» Action item:
Once the line containing "Lemma emits_seq e" has been printed, stop; print every line before it exactly, starting at the top of the material below.

» Recorded information:
(* ===== verification/ByteArrayCodecFacts.v ===== *)
(** * ByteArray codecs: byte order, round trips, variable-length integers

    A writer [emits] the bytes it leaves in the stream and a reader [reads]
    a value from bytes in front of the position; both compose, so that the
    round trip of a sequence of values follows from that of each kind. *)
From S2P Require Import Prelude Endian Double ByteArray ByteArrayFacts ByteArrayCodec.

(** ** Writers and readers in terms of the abstract stream *)

Definition emits (e : Z) (m : M ByteArray unit) (r : list Z) : Prop :=
  forall b, wf b -> writable b -> m_endian b = e ->
    m_size b + Z.of_nat (length r) < 2 ^ 53 ->
    exists b', m b = Ok tt b' /\ wf b' /\ writable b' /\ m_endian b' = e
      /\ abs b' = Spec.write (Some <$> r) (abs b).

(** The bytes at and after the position. *)
Definition ahead (b : ByteArray) : list cell :=
  drop (Z.to_nat (m_position b)) (content b).

Definition reads {A} (e : Z) (m : M ByteArray A) (r : list Z) (a : A) : Prop :=
  forall b rest, wf b -> m_endian b = e -> ahead b = (Some <$> r) ++ rest ->
    exists b', m b = Ok a b' /\ wf b' /\ m_endian b' = e /\ content b' = content b
      /\ ahead b' = rest /\ m_position b' = m_position b + Z.of_nat (length r).

Lemma write_emits e r : emits e (ByteArray_write r) r.
Proof.
  intros b Hwf Hw He Hlim.
  destruct (write_abs b r Hwf Hw Hlim) as (b' & ? & ? & ? & ? & Hen & ?).
  exists b'. split_and!; congruence.
Qed.

Lemma emits_seq e m1 m2 r1 r2 :
  emits e m1 r1 -> emits e m2 r2 -> emits e (m1 ;;; m2) (r1 ++ r2).
Proof.
  intros H1 H2 b Hwf Hw He Hlim. rewrite length_app in Hlim.
  destruct (H1 b Hwf Hw He) as (b1 & Hrun1 & Hwf1 & Hw1 & He1 & Ha1); [lia|].
  pose proof (abs_size b Hwf) as Hs. pose proof (abs_size b1 Hwf1) as Hs1.
  destruct (wf_pos _ Hwf). assert (Spec.spos (abs b) <= length (Spec.sdata (abs b)))%nat
    by (cbn in *; lia).
  rewrite Ha1 in Hs1. cbn [Spec.sdata Spec.write] in Hs1.
  rewrite length_splice, length_fmap in Hs1 by done.
  destruct (H2 b1 Hwf1 Hw1 He1) as (b2 & Hrun2 & ? & ? & ? & Ha2); [cbn in *; lia|].
  exists b2. mrun Hrun1. rewrite Ha2, Ha1, spec_write_write, fmap_app by done. auto.
Qed.

Lemma emits_ext e m m' r :
  (forall b, m_endian b = e -> m b = m' b) -> emits e m' r -> emits e m r.
Proof. intros Heq H b Hwf Hw He. rewrite (Heq b He). by apply H. Qed.

Lemma ahead_nonempty b r rest :
  wf b -> ahead b = (Some <$> r) ++ rest -> (0 < length r)%nat -> m_position b < m_capacity b.
Proof.
  intros [Hb ? Hp Hs ?] Ha Hr. pose proof (length_content b Hb ltac:(lia)) as Hl.
  apply (f_equal length) in Ha. unfold ahead in Ha.
  rewrite length_drop, length_app, length_fmap in Ha. lia.
Qed.

Lemma read_reads e r :
  (0 < length r)%nat -> reads e (ByteArray_read (Z.of_nat (length r))) r (Some <$> r).
Proof.
  intros Hr b rest Hwf He Ha. pose proof (ahead_nonempty b r rest Hwf Ha Hr) as Hlt.
  pose proof (read_abs b (Z.of_nat (length r)) Hwf Hlt ltac:(lia)) as Hread.
  unfold Spec.read in Hread. cbn [Spec.spos Spec.sdata abs] in Hread.
  rewrite Nat2Z.id in Hread. pose proof (f_equal length Ha) as Hlen. unfold ahead in Hlen.
  rewrite length_drop, length_app, length_fmap in Hlen.
  rewrite decide_True in Hread by lia.
  destruct Hread as (b' & Hrun & Hwf' & Habs & _ & Hen). unfold abs in Habs.
  injection Habs as Hco Hpo. destruct (wf_pos _ Hwf), (wf_pos _ Hwf').
  exists b'. unfold slice in Hrun. fold (ahead b) in Hrun. rewrite Ha in Hrun.
  rewrite take_app_length' in Hrun by (by rewrite length_fmap).
  split_and!; try done; [congruence| |lia].
  unfold ahead in *. rewrite Hco, Hpo, <- drop_drop, Ha.
  by rewrite drop_app_length' by (by rewrite length_fmap).
Qed.

Lemma reads_bind {A B} e (m : M ByteArray A) (k : A -> M ByteArray B) r1 r2 a c :
  reads e m r1 a -> reads e (k a) r2 c -> reads e (bind m k) (r1 ++ r2) c.
Proof.
  intros H1 H2 b rest Hwf He Ha. rewrite fmap_app, <- app_assoc in Ha.
  destruct (H1 b _ Hwf He Ha) as (b1 & Hrun1 & Hwf1 & He1 & Hc1 & Ha1 & Hp1).
  destruct (H2 b1 _ Hwf1 He1 Ha1) as (b2 & Hrun2 & ? & ? & ? & ? & ?).
  exists b2. mrun Hrun1. rewrite length_app. split_and!; try done; [congruence|lia].
Qed.

Lemma reads_then {A B} e (m : M ByteArray A) (k : A -> M ByteArray B) r a c :
  reads e m r a -> (forall b, m_endian b = e -> k a b = Ok c b) -> reads e (bind m k) r c.
Proof.
  intros H1 H2 b rest Hwf He Ha. destruct (H1 b _ Hwf He Ha) as (b1 & Hrun1 & ? & He1 & ?).
  exists b1. mrun Hrun1. rewrite H2 by done. auto.
Qed.

Lemma reads_ext {A} e (m m' : M ByteArray A) r a :
  (forall b, m b = m' b) -> reads e m' r a -> reads e m r a.
Proof. intros Heq H b rest Hwf He. rewrite (Heq b). by apply H. Qed.

(** ** Fixed-width integers *)

(** The bytes of [v : T] in a buffer of byte order [e]. *)
Definition encode_fixed (e : Z) (T : ctype) (v : Z) : list Z :=
  if e =? SYLAR_BIG_ENDIAN then reverse (le_split (ct_size T) v) else le_split (ct_size T) v.

(** The two values [setEndian] and the constructor give [m_endian]. *)
Definition endian_ok (e : Z) : Prop := e = SYLAR_LITTLE_ENDIAN \/ e = SYLAR_BIG_ENDIAN.

Lemma length_encode_fixed e T v : length (encode_fixed e T v) = ct_size T.
Proof.
  unfold encode_fixed. destruct (_ =? _); rewrite ?length_reverse; apply length_le_split.
Qed.

Lemma mapM_Some (l : list Z) : mapM id (Some <$> l) = Some l.
Proof. induction l as [|x l IH]; [done|]. cbn. by rewrite IH. Qed.

Section fixed.
Context `{Target} (e : Z).

Lemma write_fixed_emits T v :
  endian_ok e -> emits e (write_fixed T v) (encode_fixed e T v).
Proof.
  intros Hok. eapply emits_ext; [|apply write_emits]. intros b He.
  unfold write_fixed, write_object, bind, gets. rewrite He. f_equal.
  unfold SYLAR_BYTE_ORDER, encode_fixed, obj_bytes.
  destruct Hok as [-> | ->], target_big_endian; cbn [negb Z.eqb Pos.eqb SYLAR_LITTLE_ENDIAN
    SYLAR_BIG_ENDIAN]; rewrite ?le_split_byteswap, ?reverse_involutive; done.
Qed.

Lemma read_object_reads T l :
  (0 < ct_size T)%nat -> length l = ct_size T ->
  reads e (read_object T) l (obj_value T l).
Proof.
  intros Hs Hl. unfold read_object. rewrite <- Hl.
  eapply reads_then; [apply read_reads; lia|]. intros b _.
  unfold object. by rewrite mapM_Some.
Qed.

Lemma readTemplate_reads T v :
  (0 < ct_size T)%nat -> endian_ok e -> in_range T v ->
  reads e (readTemplate T) (encode_fixed e T v) v.
Proof.
  intros Hs Hok Hr.
  eapply reads_then; [apply read_object_reads; [done|apply length_encode_fixed]|].
  intros b He. unfold bind, gets, mreturn. f_equal. rewrite He.
  assert (Hv : cast T v = v) by (by apply cast_id).
  unfold SYLAR_BYTE_ORDER, encode_fixed.
  assert (Hswap : forall l, l = le_split (ct_size T) v ->
    cast T (le_join l) = v) by (intros ? ->; rewrite le_join_split; fold (ct_width T);
    by rewrite cast_wrap).
  pose proof (fun l Hl Hlen => obj_value_reverse T l Hl Hlen) as Hrev.
  unfold obj_value in *.
  destruct Hok as [-> | ->], target_big_endian; cbn [Z.eqb Pos.eqb SYLAR_LITTLE_ENDIAN
    SYLAR_BIG_ENDIAN]; rewrite ?reverse_involutive; auto.
  - rewrite <- (reverse_involutive (le_split (ct_size T) v)) at 1.
    rewrite Hrev by (rewrite ?length_reverse, ?length_le_split; auto with cpp).
    rewrite reverse_involutive. auto.
  - rewrite Hrev by (rewrite ?length_le_split; auto with cpp). auto.
Qed.

Lemma write_object_emits T v : emits e (write_object T v) (obj_bytes T v).
Proof. apply write_emits. Qed.

Lemma read_object_value T v :
  (0 < ct_size T)%nat -> in_range T v -> reads e (read_object T) (obj_bytes T v) v.
Proof.
  intros Hs Hr. rewrite <- (cast_id T v Hs Hr) at 2. rewrite <- obj_value_bytes.
  apply read_object_reads; [done|apply length_obj_bytes].
Qed.
End fixed.

(** ** Unsigned LEB128 *)

(** The reference encoding: groups of seven bits, least significant first, every
    group but the last marked with the high bit; at most [S n] groups. *)
Fixpoint uleb128 (n : nat) (v : Z) : list Z :=
  match n with
  | O => [v]
  | S n => if v <? 128 then [v] else (v mod 128 + 128) :: uleb128 n (v / 128)
  end.

Lemma lor_disjoint a b n : 0 <= n -> 0 <= a < 2 ^ n -> Z.lor a (b * 2 ^ n) = a + b * 2 ^ n.
Proof.
  intros Hn Ha. assert (Z.land a (b * 2 ^ n) = 0) as Hz.
  { apply Z.bits_inj'. intros m Hm. rewrite Z.land_spec, Z.bits_0.
    destruct (Z.ltb_spec m n) as [Hlt|Hge].
    - by rewrite Z.mul_pow2_bits_low, andb_false_r.
    - destruct (Z.eq_dec a 0) as [->|]; [by rewrite Z.bits_0|].
      rewrite Z.bits_above_log2; [done|lia|].
      pose proof (proj1 (Z.log2_lt_pow2 a n ltac:(lia)) ltac:(lia)). lia. }
  pose proof (Z.add_lor_land a (b * 2 ^ n)). lia.
Qed.

Lemma land_7f v : Z.land v 0x7f = v mod 128.
Proof. exact (Z.land_ones v 7 ltac:(lia)). Qed.
Lemma writeToFile_loop_aligned fuel b p rs cur out :
  paged b -> m_baseSize b <= 2 ^ 31 -> 0 <= p -> 0 <= rs -> p + rs <= m_capacity b ->
  p mod m_baseSize b = 0 -> (p < m_capacity b -> cur = Some (Z.to_nat (p / m_baseSize b))) ->
  (nodes_left b p < fuel)%nat ->
  writeToFile_loop fuel cur rs p out b
  = Ok (out ++ slice (pages b) (Z.to_nat p) (Z.to_nat rs)) b.
Proof.
  intros Hb H31. pose proof (pg_base _ Hb). revert p rs cur out.
  induction fuel as [|fuel IH]; [lia|]. intros p rs cur out Hp Hrs Hcap Hal Hcur Hfuel.
  destruct (Z.eq_dec rs 0) as [->|Hn0].
  { cbn. unfold slice. by rewrite app_nil_r. }
  rewrite Hcur by lia. pose proof (nodes_left_pos b p Hb ltac:(lia)).
  destruct (writeToFile_step fuel b p rs out Hb H31) as (cur' & -> & Hnext); [lia..|].
  rewrite Hal, Z.sub_0_r in *. destruct (Z.le_gt_cases (m_baseSize b) rs) as [Hge|Hlt].
  - rewrite Z.min_l in * by lia. destruct (Hnext Hge) as [Hal' Hcur'].
    rewrite IH; [|lia|lia|lia|done|done|rewrite nodes_left_next by (lia || done); lia].
    rewrite <- app_assoc, Z2Nat.inj_add, Z2Nat.inj_sub, <- slice_app by lia.
    do 3 f_equal. lia.
  - rewrite Z.min_r, Z.sub_diag by lia. destruct fuel as [|fuel]; [lia|]. done.
Qed.
(* ===== verification/Timer.v ===== *)
(** * Timers (src/src/timer/timer.h, timer.cpp)

    [Timer] objects live in a heap indexed by address; [TimerManager] keeps
    their pointers in a [std::set] ordered by deadline, then address.  Each call
    of [getCurrentMS()] is an argument.  The virtual [flushTimer] only has its
    calls counted here; EventPoller implements it by waking the poller.  The
    locks are taken and released within each operation, which is one step. *)
From S2P Require Import Prelude StdSet.

(** A [std::function<void()>]: empty, the user's, or the closure that
    [addConditionTimer] builds. *)
Inductive Func :=
| FNull
| FUser (id : Z)
| FCond (cond : Z) (cb : Func).

#[export] Instance Func_eq_dec : EqDecision Func.
Proof. solve_decision. Defined.

Definition has_target (f : Func) : bool := match f with FNull => false | _ => true end.

(** The user functions a call of [f] runs, [alive] telling which conditions
    still lock; [None] when an empty function is called.  The second case is
    [TimerCondCheck]. *)
Fixpoint run_func (alive : Z -> bool) (f : Func) : option (list Z) :=
  match f with
  | FNull => None
  | FUser id => Some [id]
  | FCond cond cb => if alive cond then run_func alive cb else Some []
  end.

Record Timer := mkTimer {
  m_recurring : bool;
  m_ms : Z;
  m_next : Z;
  m_cb : Func
}.

(** [Timer::Ptr]: null or an address. *)
Abbreviation Ptr := (option Z).

(** [Timer::Timer(uint64_t ms, std::function<void()> cb, bool recurring, ...)] *)
Definition new_Timer (now ms : Z) (cb : Func) (recurring : bool) : Timer :=
  mkTimer recurring ms (u64 (now + ms)) cb.

(** [Timer::Timer(uint64_t next)] *)
Definition probe_Timer (next : Z) : Timer := mkTimer false 0 next FNull.

Definition set_next (v : Z) (t : Timer) : Timer := mkTimer (m_recurring t) (m_ms t) v (m_cb t).
Definition set_ms (v : Z) (t : Timer) : Timer := mkTimer (m_recurring t) v (m_next t) (m_cb t).
Definition set_cb (v : Func) (t : Timer) : Timer := mkTimer (m_recurring t) (m_ms t) (m_next t) v.

Abbreviation heap := (gmap Z Timer).
Definition next_at (h : heap) (a : Z) : Z := default 0 (m_next <$> h !! a).

(** [Timer::Comparator::operator()] *)
Definition Comparator (h : heap) (lhs rhs : Ptr) : bool :=
  match lhs, rhs with
  | None, None => false
  | None, Some _ => false
  | Some _, None => true
  | Some a, Some b =>
      if negb (next_at h a =? next_at h b) then next_at h a <? next_at h b else a <? b
  end.

Record TimerManager := mkTimerManager {
  timer_heap : heap;      (* the Timer objects *)
  m_tickled : bool;
  m_prevTime : Z;
  m_timers : list Ptr;
  flush_count : nat       (* calls of flushTimer *)
}.

Definition set_heap v (m : TimerManager) :=
  mkTimerManager v (m_tickled m) (m_prevTime m) (m_timers m) (flush_count m).
Definition set_timers v (m : TimerManager) :=
  mkTimerManager (timer_heap m) (m_tickled m) (m_prevTime m) v (flush_count m).
Definition set_tickled v (m : TimerManager) :=
  mkTimerManager (timer_heap m) v (m_prevTime m) (m_timers m) (flush_count m).
Definition set_prevTime v (m : TimerManager) :=
  mkTimerManager (timer_heap m) (m_tickled m) v (m_timers m) (flush_count m).

Definition new_TimerManager : TimerManager := mkTimerManager ∅ false 0 [] 0.

(** The object a pointer refers to. *)
Definition timer_at (p : Ptr) : M TimerManager Timer := fun m =>
  match p with
  | Some a => deref (timer_heap m !! a) m
  | None => Ub
  end.
Definition store_timer (p : Ptr) (t : Timer) : M TimerManager unit := fun m =>
  match p with
  | Some a => Ok tt (set_heap (<[a := t]> (timer_heap m)) m)
  | None => Ub
  end.

Definition timers_find (p : Ptr) : M TimerManager (option nat) :=
  gets (fun m => set_find (Comparator (timer_heap m)) p (m_timers m)).
Definition timers_insert (p : Ptr) : M TimerManager nat := fun m =>
  let '(i, l) := set_insert (Comparator (timer_heap m)) p (m_timers m) in
  Ok i (set_timers l m).
Definition timers_erase (i : nat) : M TimerManager unit :=
  modify (fun m => set_timers (set_erase i (m_timers m)) m).

Definition flushTimer : M TimerManager unit :=
  modify (fun m => mkTimerManager (timer_heap m) (m_tickled m) (m_prevTime m) (m_timers m)
                     (S (flush_count m))).

(** [bool Timer::cancel()] on the timer at [p] *)
Definition Timer_cancel (p : Ptr) : M TimerManager bool :=
  t <-- timer_at p ;;
  if has_target (m_cb t) then
    store_timer p (set_cb FNull t) ;;;
    it <-- timers_find p ;;
    match it with
    | Some i => timers_erase i
    | None => mreturn tt
    end ;;;
    mreturn true
  else mreturn false.

(** [bool Timer::refresh()]: an iterator that is not [end()] returns false, and
    what is erased otherwise is [end()]. *)
Definition Timer_refresh (now : Z) (p : Ptr) : M TimerManager bool :=
  t <-- timer_at p ;;
  if negb (has_target (m_cb t)) then mreturn false else
  it <-- timers_find p ;;
  match it with
  | Some _ => mreturn false
  | None =>
      (ub : M TimerManager unit) ;;;   (* m_timers.erase(m_timers.end()) *)
      store_timer p (set_next (u64 (now + m_ms t)) t) ;;;
      timers_insert p ;;;
      mreturn true
  end.

(** [bool Timer::reset(uint64_t ms, bool from_now)] *)
Definition Timer_reset (now : Z) (p : Ptr) (ms : Z) (from_now : bool) : M TimerManager bool :=
  t <-- timer_at p ;;
  if (ms =? m_ms t) && negb from_now then mreturn true else
  if negb (has_target (m_cb t)) then mreturn false else
  it <-- timers_find p ;;
  match it with
  | None => mreturn false
  | Some i =>
      timers_erase i ;;;
      let start := if from_now then now else u64 (m_next t - m_ms t) in
      store_timer p (set_next (u64 (start + ms)) (set_ms ms t)) ;;;
      mreturn true
  end.

(** [void TimerManager::addTimer(Timer::Ptr val, Mutex& lock)], without the
    unlocking of [lock] *)
Definition TimerManager_addTimer_ptr (val : Ptr) : M TimerManager unit :=
  i <-- timers_insert val ;;
  if bool_decide (i = O) then flushTimer else mreturn tt.

(** [Timer::Ptr TimerManager::addTimer(uint64_t ms, Func cb, bool recurring)];
    [a] is the address [new] returns. *)
Definition TimerManager_addTimer (now a ms : Z) (cb : Func) (recurring : bool)
  : M TimerManager Ptr :=
  store_timer (Some a) (new_Timer now ms cb recurring) ;;;
  i <-- timers_insert (Some a) ;;
  (if bool_decide (i = O) then flushTimer else mreturn tt) ;;;
  mreturn (Some a).

(** [Timer::Ptr TimerManager::addConditionTimer(...)] *)
Definition TimerManager_addConditionTimer (now a ms : Z) (cb : Func) (cond : Z) (recurring : bool)
  : M TimerManager Ptr :=
  TimerManager_addTimer now a ms (FCond cond cb) recurring.

(** [uint64_t TimerManager::getNextTimer()] *)
Definition TimerManager_getNextTimer (now : Z) : M TimerManager Z :=
  modify (set_tickled false) ;;;
  l <-- gets m_timers ;;
  match l with
  | [] => mreturn 0
  | nxt :: _ =>
      t <-- timer_at nxt ;;
      mreturn (if now <=? m_next t then m_next t - now else 0)
  end.

(** The loop that moves [it] past the timers whose deadline is [cur_ms]. *)
Fixpoint skip_equal (cur_ms : Z) (l : list Ptr) (it : nat) : M TimerManager nat :=
  match l with
  | [] => mreturn it
  | p :: l =>
      t <-- timer_at p ;;
      if m_next t =? cur_ms then skip_equal cur_ms l (S it) else mreturn it
  end.

(** [for(auto & timer : expired) { ... }] *)
Fixpoint fire_loop (cur_ms : Z) (expired : list Ptr) (cbs : list Func)
  : M TimerManager (list Func) :=
  match expired with
  | [] => mreturn cbs
  | timer :: expired =>
      t <-- timer_at timer ;;
      (if m_recurring t then
         store_timer timer (set_next (u64 (cur_ms + m_ms t)) t) ;;;
         timers_insert timer ;;;
         mreturn tt
       else store_timer timer (set_cb FNull t)) ;;;
      fire_loop cur_ms expired (cbs ++ [m_cb t])
  end.

(** [void TimerManager::listExpiredCb(std::vector<std::function<void()> >& cbs)];
    [probe] is the address of the local [cur_timer], gone at the end. *)
Definition TimerManager_listExpiredCb (cur_ms probe : Z) (cbs : list Func)
  : M TimerManager (list Func) :=
  l <-- gets m_timers ;;
  match l with
  | [] => mreturn cbs
  | _ :: _ =>
      h <-- gets timer_heap ;;
      let it := set_lower_bound (Comparator (<[probe := probe_Timer cur_ms]> h)) (Some probe) l in
      it <-- skip_equal cur_ms (drop it l) it ;;
      modify (set_timers (drop it l)) ;;;
      fire_loop cur_ms (take it l) cbs
  end.

(** [bool TimerManager::detectClockRollover(uint64_t now_ms)] *)
Definition TimerManager_detectClockRollover (now_ms : Z) : M TimerManager bool :=
  prev <-- gets m_prevTime ;;
  let rollover := (now_ms <? prev) && (now_ms <? u64 (prev - 60 * 60 * 1000)) in
  modify (set_prevTime now_ms) ;;;
  mreturn rollover.

(** [bool TimerManager::hasTimer()] *)
Definition TimerManager_hasTimer : M TimerManager bool :=
  gets (fun m => match m_timers m with [] => false | _ => true end).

» Answer area:
(* ===== verification/ByteArrayCodecFacts.v ===== *)
(** * ByteArray codecs: byte order, round trips, variable-length integers

    A writer [emits] the bytes it leaves in the stream and a reader [reads]
    a value from bytes in front of the position; both compose, so that the
    round trip of a sequence of values follows from that of each kind. *)
From S2P Require Import Prelude Endian Double ByteArray ByteArrayFacts ByteArrayCodec.

(** ** Writers and readers in terms of the abstract stream *)

Definition emits (e : Z) (m : M ByteArray unit) (r : list Z) : Prop :=
  forall b, wf b -> writable b -> m_endian b = e ->
    m_size b + Z.of_nat (length r) < 2 ^ 53 ->
    exists b', m b = Ok tt b' /\ wf b' /\ writable b' /\ m_endian b' = e
      /\ abs b' = Spec.write (Some <$> r) (abs b).

(** The bytes at and after the position. *)
Definition ahead (b : ByteArray) : list cell :=
  drop (Z.to_nat (m_position b)) (content b).

Definition reads {A} (e : Z) (m : M ByteArray A) (r : list Z) (a : A) : Prop :=
  forall b rest, wf b -> m_endian b = e -> ahead b = (Some <$> r) ++ rest ->
    exists b', m b = Ok a b' /\ wf b' /\ m_endian b' = e /\ content b' = content b
      /\ ahead b' = rest /\ m_position b' = m_position b + Z.of_nat (length r).

Lemma write_emits e r : emits e (ByteArray_write r) r.
Proof.
  intros b Hwf Hw He Hlim.
  destruct (write_abs b r Hwf Hw Hlim) as (b' & ? & ? & ? & ? & Hen & ?).
  exists b'. split_and!; congruence.
Qed.

Lemma emits_seq e m1 m2 r1 r2 :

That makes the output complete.